*ACTIVITY*
Looking only at the lines below that contain "then", give the number of them and no other text.

*ENTRIES PROVIDED*
(* ===== verification/ValidationDetection.v ===== *)
(** Blocks of [evaluateValidationTests] (dashboard/src/lib/validationTests.ts) on
    detection: corpora, inline consult, ban profiles, tokens, certificates, clusters and false positives.
    Each definition is one block: the card its report gives, if there is one. *)

From S2P Require Import Prelude JsString JsNum Json Http JsValue Reports.

Section blocks.
Context `{DateFormat}.

Definition test_crs (locale : Locale) (reports : val) : res (list test) :=
  let crs := reports.["crs"] in
  if otruthy crs then
    let recall := crs.["guardian"].["attack_recall_pct"] ??? vn 0 in
    let parity := crs.["parity_pct"] ??? vn 0 in
    let pass := is_true crs.["pass"] in
    push {| d_id := "crs-parity";
       d_status := if pass then TPass else TFail;
       d_title :=
         L locale
           (str "OWASP CRS ile aynı saldırı satırlarında tespit paritesini ölçüyoruz")
           (str "We measure detection parity against OWASP CRS on the same attack lines");
       d_purpose :=
         L locale
           (str "Kural setimizin bilinen saldırı örneklerini kaçırmadığını kanıtlar.")
           (str "Proves our rule set does not miss known attack samples.");
       d_verdict :=
         if pass then
           L locale
             (tpl [Val (crs.["attacks_total"] ??? vs "—");
                   Txt " saldırı satırının tamamında uyarı üretildi; CRS ile %"; Fix 0 parity; Txt " parite."])
             (tpl [Txt "Alerts on all "; Val (crs.["attacks_total"] ??? vs "—"); Txt " attack lines; ";
                   Fix 0 parity; Txt "% parity with CRS."])
         else
           L locale
             (tpl [Txt "Saldırı recall %"; Fix 1 recall;
                   Txt " — hedefin altında; kural seti gözden geçirilmeli."])
             (tpl [Txt "Attack recall "; Fix 1 recall; Txt "% — below target; review rule set."]);
       d_metrics :=
         [metric (L locale (str "Recall") (str "Recall")) (tpl [Fix 1 recall; Txt "%"]);
          metric (L locale (str "Parite") (str "Parity")) (tpl [Fix 1 parity; Txt "%"])];
       d_date := fmtDate crs.["date"];
       d_script := str "scripts/crs_parity_e2e.sh";
       d_badge := None |}
  else none.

*ANSWER SECTION*
3